The first line is calling oslo service start method. Which is an abstract (empty method, implementation is done by neutron.common.rpc service).

Next, it creates self.conn by calling ‘create_connection’ which basically creates and returns a Connection object from the same file.

Then, after assigning the manager to endpoints variable, it will call ‘create_consumer’ of our Connection object (self.conn).

‘create_consumer’ will create an RPC server that will consume every message sent to the topic of the L3 agent (which is ‘l3_agent’, surprisingly). Let’s see how it works.

The first line is creating a target. A target in oslo messaging encapsulates all the information to identify what messages a service is listening for or where the messages should be sent. In our case, the topic is ‘l3_agent‘, the host is where we are running the agent and fanout is False.

Next it calls ‘get_server‘ in the same file (neutron.common.rpc) to consturct an RPCServer from oslo.messaging.

The last line is adding the server from the previous line to the servers list of our connection object (self.conn).

Back to the start method in neutron.common.rpc where we left it.

So now that we have a consumer, we can move to the next step, which calls the method ‘initialize_service_hook’ of our manager, if it exists. In our case, our manager (neutron.agent.l3.agent.L3NATAgentWithStateReport) doesn’t have such attribute ( to be honest, it doesn’t exist at all in neutron tree), so this part is skipped.

Last line is calling ‘consume_in_threads’ of our connection object (self.conn)

It’s pretty basic. All it does is to go over the RPC servers list (in our case, one server which we created with ‘create_consumer’) and start them.

At this point, we are done with the start method in neutron.common.rpc and we are back to neutron.service start method

It checks now, if report_interval is defined (again, the seconds between state reports to the server which is set here) since it’s defined, it will create a loop interval, using loopingcall.FixedIntervalLoopingCall from oslo.service.

It will pass it ‘self.report_state’ which is a method of neutron.service Service that supposes to report the state, but at the moment is not implemented. Once created, it will start the loop with the interval set by ‘self.report_interval’ and it will add it to the timers list, which is an empty list at the moment.

Next, it checks if ‘periodic_interval’ (seconds between running periodic tasks) is set. Since it’s set here it will proceed to the next check of whether ‘periodic_fuzzy_delay’ (reminder: used as a range of seconds to randomly delay the start of a certain loop). In our case it’s defined by default to 5, so ‘initial_delay’ will be randomly set to a number between 0 and 5.

Next we’ll create a loopingcall which is a class in oslo service that allows us to run a specific method in loop. In this case we’ll run periodic_tasks method, which defined in the same file:

First, ‘periodic_tasks’ creates a context object by calling ‘get_admin_context‘ from the neutron-lib project. ‘get_admin_context’ returns an oslo context object which we’ll use for running the periodic tasks.

In the next line, we are calling neutron’s manager periodic_tasks function which is just another call

It calls ‘run_periodic_tasks‘ of oslo service module.
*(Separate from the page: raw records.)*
(* ===== verification/Sched.v ===== *)
(** kernel/sched.c, and switch_to of kernel/process.c, which it ends with.  The abstract state of the scheduler is the list of the
    processes of the ready queue; [insert_to_ready_queue] appends to it unless
    the process is there, and [schedule] takes its head. *)
From S2P Require Import Prelude Mem Context CString Snprintf Console Pmm Sv39 Kstate.

(** ** The code *)

Section Code.
Context `{Layout}.

Definition SSTATUS_SPP : Z := Z.shiftl 1 8.
Definition SSTATUS_SPIE : Z := Z.shiftl 1 5.

Definition switch_to {A} (proc : option nat) : M kstate A :=
  assert_ (bool_decide (is_Some proc)) "kernel/process.c" 45 "proc" ;;;
  modify (set_current proc) ;;;
  write_csr stvec smode_trap_vector ;;;
  p <- deref proc ;;
  store64 (trapframe p + tf_kernel_sp) (kstack p) ;;;
  k <- read_csr satp ;;
  store64 (trapframe p + tf_kernel_satp) k ;;;
  store64 (trapframe p + tf_kernel_trap) smode_trap_handler_addr ;;;
  x <- read_csr sstatus ;;
  let x := Z.land x (u64 (Z.lnot SSTATUS_SPP)) in
  let x := Z.lor x SSTATUS_SPIE in
  write_csr sstatus x ;;;
  epc <- load64 (trapframe p + tf_epc) ;;
  write_csr sepc epc ;;;
  let user_satp := MAKE_SATP (pagetable p) in
  return_to_user (trapframe p) user_satp.

(** The browsing loop of insert_to_ready_queue: the last element of the
    queue, or [None] when [proc] is met before it. *)
Definition browse_queue (proc head : option nat) : M kstate (option (option nat)) :=
  loop (Pos.of_nat (S NPROC)) (fun p =>
    pr <- deref p ;;
    match queue_next pr with
    | None => ret (inr (Some p))
    | Some _ =>
        if decide (p = proc) then ret (inr None) else ret (inl (queue_next pr))
    end) head.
Back to the start  method of neutron.service

We reached the point where neutron starts to execute the periodic loop from the previous line. It does so by running the start method of the ‘FixedIntervalLoopingCall’ class.

Next, we are adding ‘periodic’ from the previous line to the list of timers.

Finally, it calls the ‘after_start‘ method of our manager (reminder: our manager is L3NATAgentWithStateReport)

It starts by spawning a green thread with a call to _process_router_loop. This  loop uses a green thread pool of the size 8 to ensure that the maximum number of workers are either processing a router or waiting on the queue for the next update to come in.

Back to after_start,  it calls next to _report_state which reports on the overall status of all the existing routers. If the agent was just revived from a crash, then it will perform a full sync.

Next, it calls to ‘after_start‘ method of our prefix delegation object, which defines a signal handler.

At this point, our agent is up and running. Handling the L3 and consuming, publishing messages regarding L3 topics.